UV-visible absorption spectra of IsPadC and TsPadC as well as synthetic chimeras. The dark-state spectrum is colored black, whereas the illuminated steady-state spectrum is colored red. The difference spectrum between the illuminated and dark states is colored blue, and the maxima of positive and negative differences are indicated. On the left side of each spectrum, a schematic representation of the synthetic fusion is shown where black domains derive from IsPadC, and light gray domains derive from TsPadC. For the fusions Is^N/PGTs^Yt/Y/CC/D, Ts^NIs^PGTs^Yt/Y/CC/D, and Ts^NIs^PGTs^YtIs^Y/CC/D, UV-visible spectra of the illuminated state in green were also recorded at 2 °C to minimize the effect of spontaneous thermal reversion of Pfr states and to reduce shunt reaction pathways from photocycle intermediates. The difference spectrum between the illuminated and dark state at 2 °C is colored light blue.

Figure 5.

Regulation capacity of DGC activity.

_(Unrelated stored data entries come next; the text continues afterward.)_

Lemma execute_op_ensures op temp observed w0 :
  tree_ok (w_disk w0) → canonical (op_path op) = true →
  (∀ entry, op_entry (op_kind op) = Some entry → staged entry temp w0) →
  observe_syncable (ctx_of deps w0) (op_path op) = Ok observed →
  ensures (λ w, w = w0) (execute_op deps op temp observed) (λ a w, reported op a (w_disk w)).
Proof.
  intros Ht Hc Hst Hobs. unfold execute_op. destruct (op_kind op) as [entry| |entry|entry] eqn:Ek.
  - apply ensures_bind with (λ r w, tree_ok (w_disk w) ∧
      ∀ record, r = Done record → entry_on_disk entry (w_disk w !! op_path op)).
    + intros w ->.
      pose proof (install_entry_ensures (op_path op) w0 entry temp observed Ht Hc (Hst _ eq_refl) Hobs w0 eq_refl) as Hi.
      pose proof (install_entry_frame deps (op_path op) entry temp observed w0 Ht Hc) as (_ & Hf & _).
      by destruct (install_entry _ _ _ _ _ w0) as [[]].
    + intros r. apply ensures_get_state. intros w1 [Ht1 Hr].
      destruct r; try (by apply ensures_ret; intros w ->; cbn).
      * apply ensures_ret. intros w ->. cbn. rewrite Ek. split; [done|by eapply Hr].
      * apply keep_local_ensures; [done|]. intros e _. by destruct e.
  - eapply ensures_bind; [by apply delete_ensures|]. intros r. apply ensures_ret. intros w Hw.
    destruct r; [|done]. cbn. auto.
  - apply ensures_get. intros w1 ->.
    destruct (prepare_parent_chain _ _ _) eqn:Hr; [|by apply ensures_ret].
    apply chain_not_behind in Hr; [|done].
    eapply ensures_bind; [by apply (set_mode_ensures (op_path op))|]. intros _ w Hw.
    rewrite bind_run, observe_now_run. destruct (observe_syncable (ctx_of deps w) _) as [[o|]|e] eqn:Eo; [|done..].
    destruct Hw as [[Hn Hd]|[Hs Hm]]; cbn; rewrite Ek; (split; [done|]); [exfalso|done].
    unfold observe_syncable, observe_classified in Eo.
    cbn [ctx_of ctx_os os_of symlink_metadata read_link] in Eo.
    destruct (lstat (dp_env deps) w (op_path op)) as [m|err] eqn:El.
    + apply lstat_present in El; [|by rewrite Hd|by rewrite (place_disk w0 w)].
      destruct El as (o' & Ho' & _). congruence.
    + unfold refused in Eo. by repeat case_match.
  - by apply keep_local_ensures; [|rewrite Ek].
Qed.

Lemma guarded_op_ensures op temp w0 :
  tree_ok (w_disk w0) → canonical (op_path op) = true →
  (∀ entry, op_entry (op_kind op) = Some entry → staged entry temp w0) →
  ensures (λ w, w = w0) (guarded_op deps op temp) (λ a w, reported op a (w_disk w)).
Proof.
  intros Ht Hc Hst w ->. unfold guarded_op. rewrite bind_run, observe_now_run.
  destruct (observe_syncable _ _) as [observed|e] eqn:Eo; [|done].
  rewrite bind_run. unfold get. cbn beta iota. rewrite bind_run. unfold of_result.
  destruct (preimage_matches _ _ _ _) as [matches|e]; [|done].
  destruct (negb matches && _); [by apply (keep_local_ensures op temp w0)|].
  by apply (execute_op_ensures op temp observed w0).
Qed.

End Operation.

#[local] Instance tree_ok_disk : DiskOnly (λ w, tree_ok (w_disk w)).
Proof. intros w w' Hd _ Hw. by rewrite Hd. Qed.

(** C13: What an operation reports is what it did.  Whatever the transport served and
    whichever calls failed on the way: an install that is recorded leaves, under the path,
    a file whose bytes have the size and the keyed identity the manifest names and whose
    permissions are the entry's, or the directory, or the link with the manifest's
    target; a recorded delete leaves nothing there; a recorded mode change leaves the
    entry's permissions; and where the operation stepped aside for local work, the
    remote's file or link stands, authentic, under the aside it reports. *)
Theorem applied_as_reported op manifest_key (e e' : Engine) applied :
  hex_digest seed_hex → tree_ok (w_disk (en_world e)) → canonical (op_path op) = true →
  apply_op deps op manifest_key e = (Ok applied, e') →
  reported op applied (w_disk (en_world e')).
Proof.
  intros Hhex Ht Hc. unfold apply_op. rewrite bind_run. unfold on_world at 1.
  pose proof (keeps_stage_write_temp deps (λ w, tree_ok (w_disk w)) op (en_world e) Ht) as Htree.
  pose proof (λ entry He, stage_write_temp_ensures op entry He (en_world e) I) as Hst.
  destruct (stage_write_temp deps op (en_world e)) as [[temp|err] w1]; [|done].
  rewrite bind_run. unfold on_store. cbn [en_store].
  destruct (open_intent _ _) as [[[]|err] s]; [|done].
  unfold on_world. pose proof (guarded_op_ensures Hhex op temp w1 Htree Hc Hst w1 eq_refl) as Hg.
  cbn. destruct (guarded_op deps op temp w1) as [[a|err] w2]; [|done]. by intros [= <- <-].
Qed.

End Reported.

(** ** Witness *)

#[local] Existing Instance w_hash.
#[local] Existing Instance w_seed.
#[local] Existing Instance w_envelope.

Lemma applied_as_reported_witness :
  let r := apply_op w_deps w_install "m" (w_engine "old") in
  ∃ record, fst r = Ok (Upsert "kept" record) ∧
    reported w_deps w_install (Upsert "kept" record) (w_disk (en_world (snd r))).
Proof.
  eexists. split; [vm_compute; reflexivity|].
  eapply (applied_as_reported w_deps w_install "m" (w_engine "old")).
  - apply w_seed_hex.
  - apply w_tree_ok.
  - reflexivity.
  - vm_compute; reflexivity.
Defined.
(* ===== verification/OrderTheorems.v ===== *)
(** * The order and the size of what a transaction does

    A transaction takes every operation of its plan once.  Deletes come first and from the leaves up; everything else follows from the roots
    down, git objects before the refs that name them; and no window asks the transport
    for more than it may hold. *)

From stdpp Require Import strings sorting.
From S2P Require Import Prelude.
From S2P Require Import MergeMatrix.
From S2P Require Import MergeTheorems.
From S2P Require Import Paths.
From S2P Require Import ManifestTypes.
From S2P Require Import Asides.
From S2P Require Import Ordered.
From S2P Require Import FsGuard.
From S2P Require Import Disk.
From S2P Require Import Materialize.
From S2P Require Import Store.
From S2P Require Import Apply.
From S2P Require Import DiskLemmas.
From S2P Require Import ApplyTheorems.
Local Open Scope string_scope.
Open Scope Z_scope.

(** ** Parents come first *)

Lemma parent_leb d p : d ∈ parents p → String.leb d p = true.
Proof. intros [r ->]%parent_prefix. apply leb_app. Qed.

(** A child does not come before its parent in the order of the paths. *)
Lemma parent_first d p : d ∈ parents p → String.leb p d = true → False.
Proof.
  intros Hd Hl. apply (parent_ne d p Hd). apply String.leb_antisym; [by apply parent_leb|done].
Qed.

(** ** The order of operations *)

Lemma op_le_inv a b : op_le a b →
  (op_kind b = DeleteOp → op_kind a = DeleteOp ∧ String.leb (op_path b) (op_path a) = true) ∧
  (op_kind a ≠ DeleteOp → op_kind b ≠ DeleteOp ∧
     (git_apply_rank (op_path a) < git_apply_rank (op_path b) ∨
      (git_apply_rank (op_path a) = git_apply_rank (op_path b) ∧
       String.leb (op_path a) (op_path b) = true))).
Proof.
  unfold op_le, delete_phase, within_phase_le.
  destruct (op_kind a), (op_kind b); intros [?|[? Hw]]; try lia; (split; intros ?; try done);
    (split; [done|]); apply orb_true_iff in Hw as [Hw|Hw]; bool_to_prop; auto.
Qed.

#[export] Instance op_le_total : Total op_le.
Proof.
  intros a b. unfold op_le, delete_phase, within_phase_le.
  destruct (op_kind a), (op_kind b); cbn; try (by left; left); try (by right; left);
    destruct (String.leb_total (op_path a) (op_path b)) as [Hl|Hl]; rewrite Hl; try (by left; right);
    try (by right; right);
    destruct (Z.lt_total (git_apply_rank (op_path a)) (git_apply_rank (op_path b))) as [Hr|[Hr|Hr]];
    first [left; right; split; [done|]; apply orb_true_iff; first [left; lia|right; apply andb_true_iff; split; [lia|done]]
          |right; right; split; [done|]; apply orb_true_iff; first [left; lia|right; apply andb_true_iff; split; [lia|done]]].
Qed.

#[export] Instance op_le_trans : Transitive op_le.
Proof.
  intros a b c. unfold op_le, delete_phase, within_phase_le. pose proof leb_trans as Ht.
  destruct (op_kind a), (op_kind b), (op_kind c); cbn; intros [?|[? H1]] [?|[? H2]]; try lia;
    try (by left); right; (split; [done|]); try (by eapply Ht);
    apply orb_true_iff in H1 as [H1|H1]; apply orb_true_iff in H2 as [H2|H2]; bool_to_prop;
    apply orb_true_iff; first [left; lia|right; apply andb_true_iff; split; [lia|by eapply Ht]].
Qed.

Lemma order_ops_before ops l1 a l2 b l3 :
  order_ops ops = app l1 (a :: app l2 (b :: l3)) → op_le a b.
Proof.
  intros Ho. assert (StronglySorted op_le (order_ops ops)) as Hs
    by (apply Sorted_StronglySorted; [apply _|apply Sorted_merge_sort, _]).
  rewrite Ho in Hs. apply StronglySorted_app in Hs as (_ & _ & Hs).
  apply StronglySorted_cons in Hs as [Hs _]. apply Forall_app in Hs as [_ Hs].
  by apply Forall_cons in Hs as [? _].
Qed.

(** The order of the operations a transaction got to. *)
Lemma prefix_ordered ops taken rest : order_ops ops = app taken rest → ∀ l1 a l2 b l3, taken = app l1 (a :: app l2 (b :: l3)) →
  (op_kind b = DeleteOp → op_kind a = DeleteOp ∧ op_path a ∉ parents (op_path b)) ∧
  (op_kind a ≠ DeleteOp →
     git_apply_rank (op_path a) ≤ git_apply_rank (op_path b) ∧
     (git_apply_rank (op_path a) = git_apply_rank (op_path b) → op_path b ∉ parents (op_path a))).
Proof.
  intros Hs l1 a l2 b l3 ->.
  assert (order_ops ops = app l1 (a :: app l2 (b :: app l3 rest))) as [Hd Hn]%order_ops_before%op_le_inv.
  { rewrite Hs, <- app_assoc. cbn. by rewrite <- app_assoc. }
  split.
  - intros [Ha Hl]%Hd. split; [done|]. intros Hp. by eapply parent_first.
  - intros [_ [Hr|[Hr Hl]]]%Hn; (split; [lia|]); intros He Hp; [lia|]. by eapply parent_first.
Qed.
(* ===== verification/PushTheorems.v ===== *)
(** * What a push promises

    The committed ancestor changes only when the hosted ref is proven to have advanced,
    no path is removed that was not seen gone, and one push never removes more than the
    breaker allows. *)

From S2P Require Import Prelude.
From S2P Require Import MergeMatrix.
From S2P Require Import Paths.
From S2P Require Import ManifestTypes.
From S2P Require Import FsGuard.
From S2P Require Import Disk.
From S2P Require Import Materialize.
From S2P Require Import Endpoint.
From S2P Require Import Store.
From S2P Require Import Ordered.
From S2P Require Import Tree.
From S2P Require Import TreeTransport.
From S2P Require Import TreePatch.
From S2P Require Import Push.
From S2P Require Import DiskLemmas.
From S2P Require Import Reported.
From S2P Require Import StoreTheorems.
Local Open Scope string_scope.
Open Scope Z_scope.

(** ** Tables a call leaves alone *)

(** A property the fault schedule does not matter to. *)
Definition fault_blind (P : ManifestStore → Prop) : Prop :=
  ∀ s faults, P s → P (s <| ms_faults := faults |>).

Section Blind.
Context (P : ManifestStore → Prop) (HP : fault_blind P).

Lemma blind_statement : keeps P statement.
Proof. intros s Hs. unfold statement. destruct (ms_faults s) as [|[]]; cbn; auto. Qed.

Lemma blind_execute f : (∀ s, P s → P (f s)) → keeps P (execute f).
Proof. intros Hf. unfold execute. keeps_step; [apply blind_statement|by apply keeps_modify]. Qed.

Lemma blind_for_each {A} (l : list A) f : (∀ a, keeps P (f a)) → keeps P (for_each l f).
Proof. intros Hf. induction l; cbn [for_each]; [apply keeps_ret|]. by keeps_step. Qed.

Lemma blind_in_transaction {T} (body : SM T) : keeps P body → keeps P (in_transaction body).
Proof.
  intros Hb s Hs. unfold in_transaction. pose proof (blind_statement s Hs) as H1.
  destruct (statement s) as [[[]|e1] s1]; [|done]. cbn [snd] in H1. pose proof (Hb s1 H1) as H2.
  destruct (body s1) as [[v|e2] s2]; [|by apply HP]. pose proof (blind_statement s2 H2) as H3.
  destruct (statement s2) as [[[]|e3] s3]; [done|by apply HP].
Qed.

(** A query. *)
Lemma blind_query {A} (f : ManifestStore → SM A) :
  (∀ s, keeps P (f s)) → keeps P (statement ;; s ← get; f s).
Proof. intros Hf. keeps_step; [apply blind_statement|]. keeps_step; [apply keeps_get|apply Hf]. Qed.

End Blind.

(** The tables a commit writes: the ancestor, the applied ref and the pending paths. *)
Definition settled_tables (s : ManifestStore) :=
  (ms_files s, ms_engine_state s, ms_pending_push s).

Lemma settled_blind x : fault_blind (λ s, settled_tables s = x).
Proof. by intros s faults. Qed.
#[local] Hint Resolve settled_blind : core.

Lemma same_settled s s' : same_tables s s' → settled_tables s' = settled_tables s.
Proof. unfold same_tables. destruct s, s'. cbn. intros [=]. by subst. Qed.

Ltac settled_rows :=
  repeat first
    [ apply keeps_ret | apply keeps_of_result | apply keeps_ok_or | apply keeps_get
    | apply blind_in_transaction; [by intros ? ? ?|] | apply blind_for_each; intros ?
    | apply blind_execute; [by intros ? ? ?|by intros ?] | apply blind_statement; by intros ? ? ?
    | keeps_step; [|] | case_match ].

Section Settled.
Context (x : gmap string FileRow * option EngineRow * gset string).

Local Abbreviation still := (λ s, settled_tables s = x).

Lemma settled_record_unsyncable observed resolved : keeps still (record_unsyncable observed resolved).
Proof. unfold record_unsyncable. settled_rows. Qed.

Lemma settled_record_sealed_blobs blobs : keeps still (record_sealed_blobs blobs).
Proof. unfold record_sealed_blobs. settled_rows. Qed.

Lemma settled_record_tree_nodes nodes key_epoch : keeps still (record_tree_nodes nodes key_epoch).
Proof. unfold record_tree_nodes, record_tree_node_epochs. settled_rows. Qed.

Lemma settled_record_tree_node_epoch key key_epoch : keeps still (record_tree_node_epoch key key_epoch).
Proof. unfold record_tree_node_epoch, record_tree_node_epochs. settled_rows. Qed.

Lemma settled_sealed_blob content_id key_epoch : keeps still (sealed_blob content_id key_epoch).
Proof. unfold sealed_blob. settled_rows. Qed.

Lemma settled_tree_node hash key_epoch : keeps still (tree_node hash key_epoch).
Proof. unfold tree_node. settled_rows. Qed.

Lemma settled_tree_node_key_epoch key : keeps still (tree_node_key_epoch key).
Proof. unfold tree_node_key_epoch. settled_rows. Qed.

Lemma settled_all_files : keeps still all_files.
Proof. unfold all_files. settled_rows. Qed.

Lemma settled_files_in_scopes scopes : keeps still (files_in_scopes scopes).
Proof. unfold files_in_scopes. settled_rows. Qed.

Lemma settled_file_count : keeps still file_count.
Proof. unfold file_count. settled_rows. Qed.

Lemma settled_engine_state : keeps still engine_state.
Proof. unfold engine_state. settled_rows. Qed.

Lemma settled_pending : keeps still pending_push_paths.
Proof. unfold pending_push_paths. settled_rows. Qed.

Lemma settled_outside key_epoch : keeps still (has_files_outside_key_epoch key_epoch).
Proof. unfold has_files_outside_key_epoch. settled_rows. Qed.

End Settled.

#[local] Hint Resolve settled_record_unsyncable settled_record_sealed_blobs settled_record_tree_nodes
  settled_record_tree_node_epoch settled_sealed_blob settled_tree_node settled_tree_node_key_epoch
  settled_all_files settled_files_in_scopes settled_file_count settled_engine_state settled_pending
  settled_outside : keeps.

A, maxima of the far-red light absorption derived from the difference between illuminated and dark state spectra of all constructs. B, comparison of apparent turnover rate constants between dark and light conditions at 200 μm GTP. The fold activation is indicated above the columns. Initial rates are quantified from experimental triplicates of three time points, and the sample standard deviation of individual points contributed to the error estimation of the linear fit that is used to calculate the initial rate of product formation. The S.E. of the estimate from the linear regression is used as an error indicator.